*** Supplied records ***
(** X2. A struct that is not yet resolved and whose first field has a
    pointer type, not yet resolved either, that leads back to the struct
    ([type A struct { Next *A; ... }] as the package scanner collects it):
    [resolveType] never returns on it, whatever the fuel, because the flag
    is set only after the fields have been visited. *)
Theorem resolveType_self_reference_never_returns
  (h : heap) (a b : addr) (td pd : TypeDefinition) (f : FieldDefinition)
  (rest : list FieldDefinition) (fuel : nat) :
  h !! a = Some td ->
  Kind td = KindStruct -> IsResolved td = false ->
  Fields td = f :: rest -> FieldType f = Some b ->
  h !! b = Some pd ->
  Kind pd = KindPointer -> IsResolved pd = false ->
  ElementType pd = Some a ->
  resolveType fuel h a = OutOfFuel.
Proof.
  intros Ha Hk Hr Hf Hft Hb Hkp Hrp He.
  assert (forall n, resolveType n h a = OutOfFuel /\ resolveType n h b = OutOfFuel)
    as Hboth; [|apply Hboth].
  induction n as [|n [IHa IHb]].
  - split; simpl; unfold deref; [rewrite Ha|rewrite Hb]; simpl;
      [by rewrite Hr|by rewrite Hrp].
  - split; simpl; unfold deref.
    + rewrite Ha. simpl. rewrite Hr, Hk, Hf. simpl. rewrite Hft, IHb. done.
    + rewrite Hb. simpl. rewrite Hrp, Hkp, He, IHa. done.
Qed.

Lemma resolveType_self_reference_witness :
  resolveType 1000 selfHeap 0 = OutOfFuel.
Proof.
  apply (resolveType_self_reference_never_returns selfHeap 0 1
           (mkType "A" KindStruct [mkField "Next" (Some 1) "" false true]
                   None None None "p" "" false)
           (mkType "*A" KindPointer [] (Some 0) None None "p" "" false)
           (mkField "Next" (Some 1) "" false true) [] 1000); reflexivity.
Defined.

(** X3. When [ResolvePackages] returns, every type registered in any
    package has [IsResolved] set; no definition has changed otherwise (a
    field whose type was nil still has a nil type); and every package that
    was registered still has the same types and imports. *)
Theorem ResolvePackages_resolves_registered_types
  (rangeOver : forall A : Type, gmap string A -> list (string * A))
  (fuel : nat) (st st' : store) :
  (forall (A : Type) (m : gmap string A), rangeOver A m ≡ₚ map_to_list m) ->
  ResolvePackages rangeOver fuel st = Ok st' ->
  (forall p info name a,
     Packages (Registry st') !! p = Some info ->
     Types info !! name = Some a ->
     exists td, Heap st' !! a = Some td /\ IsResolved td = true)
  /\ length (Heap st') = length (Heap st)
  /\ (forall b td, Heap st !! b = Some td ->
        Heap st' !! b = Some td \/ Heap st' !! b = Some (markResolved td))
  /\ (forall p info, Packages (Registry st) !! p = Some info ->
        Packages (Registry st') !! p = Some info).
Proof.
  intros Hperm E.
  apply (ResolvePackages_spec rangeOver Hperm) in E as (Hh & Hr & Hall).
  split; [exact Hall|]. split; [symmetry; by eapply Forall2_length|]. split.
  - intros b td Hb.
    destruct (heapEvolves_lookup _ _ _ _ Hh Hb) as (td' & Hb' & [->| ->]);
      [left|right]; exact Hb'.
  - intros p info Hp. destruct (Hr p) as [->|[E _]]; [done|congruence].
Qed.

(** Package [shop] with [Item] and [Owner] registered, importing a package
    that is not in the registry. *)
Definition shopStore : store :=
  mkStore itemHeap
    (mkRegistry
       {[ "shop" := mkPackageInfo {[ "Item" := 0; "Owner" := 2 ]}
                                  {[ "util" := "example.com/util" ]} ]}
       "").

Lemma ResolvePackages_witness :
  exists st',
    ResolvePackages (fun A => map_to_list) 3 shopStore = Ok st'
    /\ (forall p info name a,
          Packages (Registry st') !! p = Some info ->
          Types info !! name = Some a ->
          exists td, Heap st' !! a = Some td /\ IsResolved td = true)
    /\ length (Heap st') = length (Heap shopStore)
    /\ (forall b td, Heap shopStore !! b = Some td ->
          Heap st' !! b = Some td \/ Heap st' !! b = Some (markResolved td))
    /\ (forall p info, Packages (Registry shopStore) !! p = Some info ->
          Packages (Registry st') !! p = Some info).
Proof.
  destruct (ResolvePackages (fun A => map_to_list) 3 shopStore) as [st'| |] eqn:E;
    [|vm_compute in E; discriminate E..].
  exists st'. split; [reflexivity|].
  apply (ResolvePackages_resolves_registered_types (fun A => map_to_list) 3
           shopStore st'); [reflexivity|exact E].
Defined.

(** ** A second run of the package resolver *)

Definition depsOf (deps : gmap string (list string)) (p : string) : list string :=
  default [] (deps !! p).

(** The packages of [S] can be ranked so that every dependency of a
    package of [S] is in [S] with a smaller rank. *)
Definition ranked (deps : gmap string (list string)) (rk : string -> nat)
  (S : gset string) : Prop :=
  forall p d, p ∈ S -> d ∈ depsOf deps p -> d ∈ S /\ rk d < rk p.

Definition allResolved (st : store) : Prop :=
  forall p info name a,
    Packages (Registry st) !! p = Some info ->
    Types info !! name = Some a ->
    resolvedAt (Heap st) a.

Lemma SetCurrentPackage_lookup_inv (p q : string) (r : TypeRegistry) :
  is_Some (Packages (SetCurrentPackage p r) !! q) ->
  is_Some (Packages r !! q) \/ q = p.
Proof.
  intros H. destruct (SetCurrentPackage_regEvolves p r q) as [E|[E1 E2]].
  - left. by rewrite <- E.
  - right. destruct (decide (q = p)) as [->|Hne]; [done|].
    unfold SetCurrentPackage, RegisterPackage in E2. simpl in E2.
    destruct (Packages r !! p); simpl in E2; [congruence|].
    rewrite lookup_insert_ne in E2 by done. congruence.
Qed.

Lemma SetCurrentPackage_registered_same (p : string) (r : TypeRegistry) :
  is_Some (Packages r !! p) ->
  Packages (SetCurrentPackage p r) = Packages r.
Proof.
  intros [info E]. unfold SetCurrentPackage, RegisterPackage. simpl. by rewrite E.
Qed.

Lemma forEach_resolveType_resolved (n : nat) (l : list (string * addr)) (h : heap) :
  (forall e, e ∈ l -> resolvedAt h e.2) ->
  forEach (fun h entry => resolveType n h entry.2) h l = Ok h.
Proof.
  induction l as [|x l IH]; intros Hall; simpl; [done|].
  rewrite resolveType_resolved by (apply Hall; by left). simpl.
  apply IH. intros; apply Hall; by right.
Qed.

Section SecondRun.
Variable rangeOver : forall A : Type, gmap string A -> list (string * A).
Hypothesis rangeOver_perm :
  forall (A : Type) (m : gmap string A), rangeOver A m ≡ₚ map_to_list m.

Lemma elem_of_deps (r : TypeRegistry) (p d : string) :
  d ∈ depsOf (buildPackageDependencies rangeOver r) p
  <-> exists info alias,
        Packages r !! p = Some info
        /\ Imports info !! alias = Some d
        /\ isLocalImport d = true.
Proof.
  unfold depsOf, buildPackageDependencies. rewrite lookup_fmap.
  destruct (Packages r !! p) as [info|]; simpl.
  - rewrite list_elem_of_filter, list_elem_of_fmap. split.
    + intros (Hl & [alias d'] & -> & Hin). apply elem_of_rangeOver in Hin; [|done].
      by exists info, alias.
    + intros (info' & alias & Hi & Ha & Hl). simplify_eq. split; [done|].
      exists (alias, d). split; [done|]. by apply elem_of_rangeOver.
  - split; [intros H; inversion H|]. by intros (? & ? & ? & _).
Qed.

(** On a store whose registered types are all resolved, resolving the
    types of a registered package changes neither heap nor packages. *)
Lemma resolvePackageTypes_allResolved (tfuel : nat) (p : string) (st : store) :
  allResolved st ->
  is_Some (Packages (Registry st) !! p) ->
  exists st', resolvePackageTypes rangeOver tfuel p st = Ok st'
              /\ Heap st' = Heap st
              /\ Packages (Registry st') = Packages (Registry st).
Proof.
  intros Hall Hp. unfold resolvePackageTypes.
  pose proof (SetCurrentPackage_registered_same p _ Hp) as Hsame.
  destruct Hp as [info Hp]. rewrite Hsame, Hp.
  rewrite forEach_resolveType_resolved.
  - simpl. eexists. split; [reflexivity|]. simpl. done.
  - intros [name a] Hin. apply elem_of_rangeOver in Hin; [|done].
    by eapply Hall.
Qed.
*** End of Supplied records ***
• [Assigned task] Reproduce exactly the lines of the records above from the one with "Lemma SetCurrentPackage_lookup_inv (p" to the one with "is_Some (Packages r !! p) ->", both included, and leave out everything else.

• [Solution to the exercise]
Lemma SetCurrentPackage_lookup_inv (p q : string) (r : TypeRegistry) :
  is_Some (Packages (SetCurrentPackage p r) !! q) ->
  is_Some (Packages r !! q) \/ q = p.
Proof.
  intros H. destruct (SetCurrentPackage_regEvolves p r q) as [E|[E1 E2]].
  - left. by rewrite <- E.
  - right. destruct (decide (q = p)) as [->|Hne]; [done|].
    unfold SetCurrentPackage, RegisterPackage in E2. simpl in E2.
    destruct (Packages r !! p); simpl in E2; [congruence|].
    rewrite lookup_insert_ne in E2 by done. congruence.
Qed.

Lemma SetCurrentPackage_registered_same (p : string) (r : TypeRegistry) :
  is_Some (Packages r !! p) ->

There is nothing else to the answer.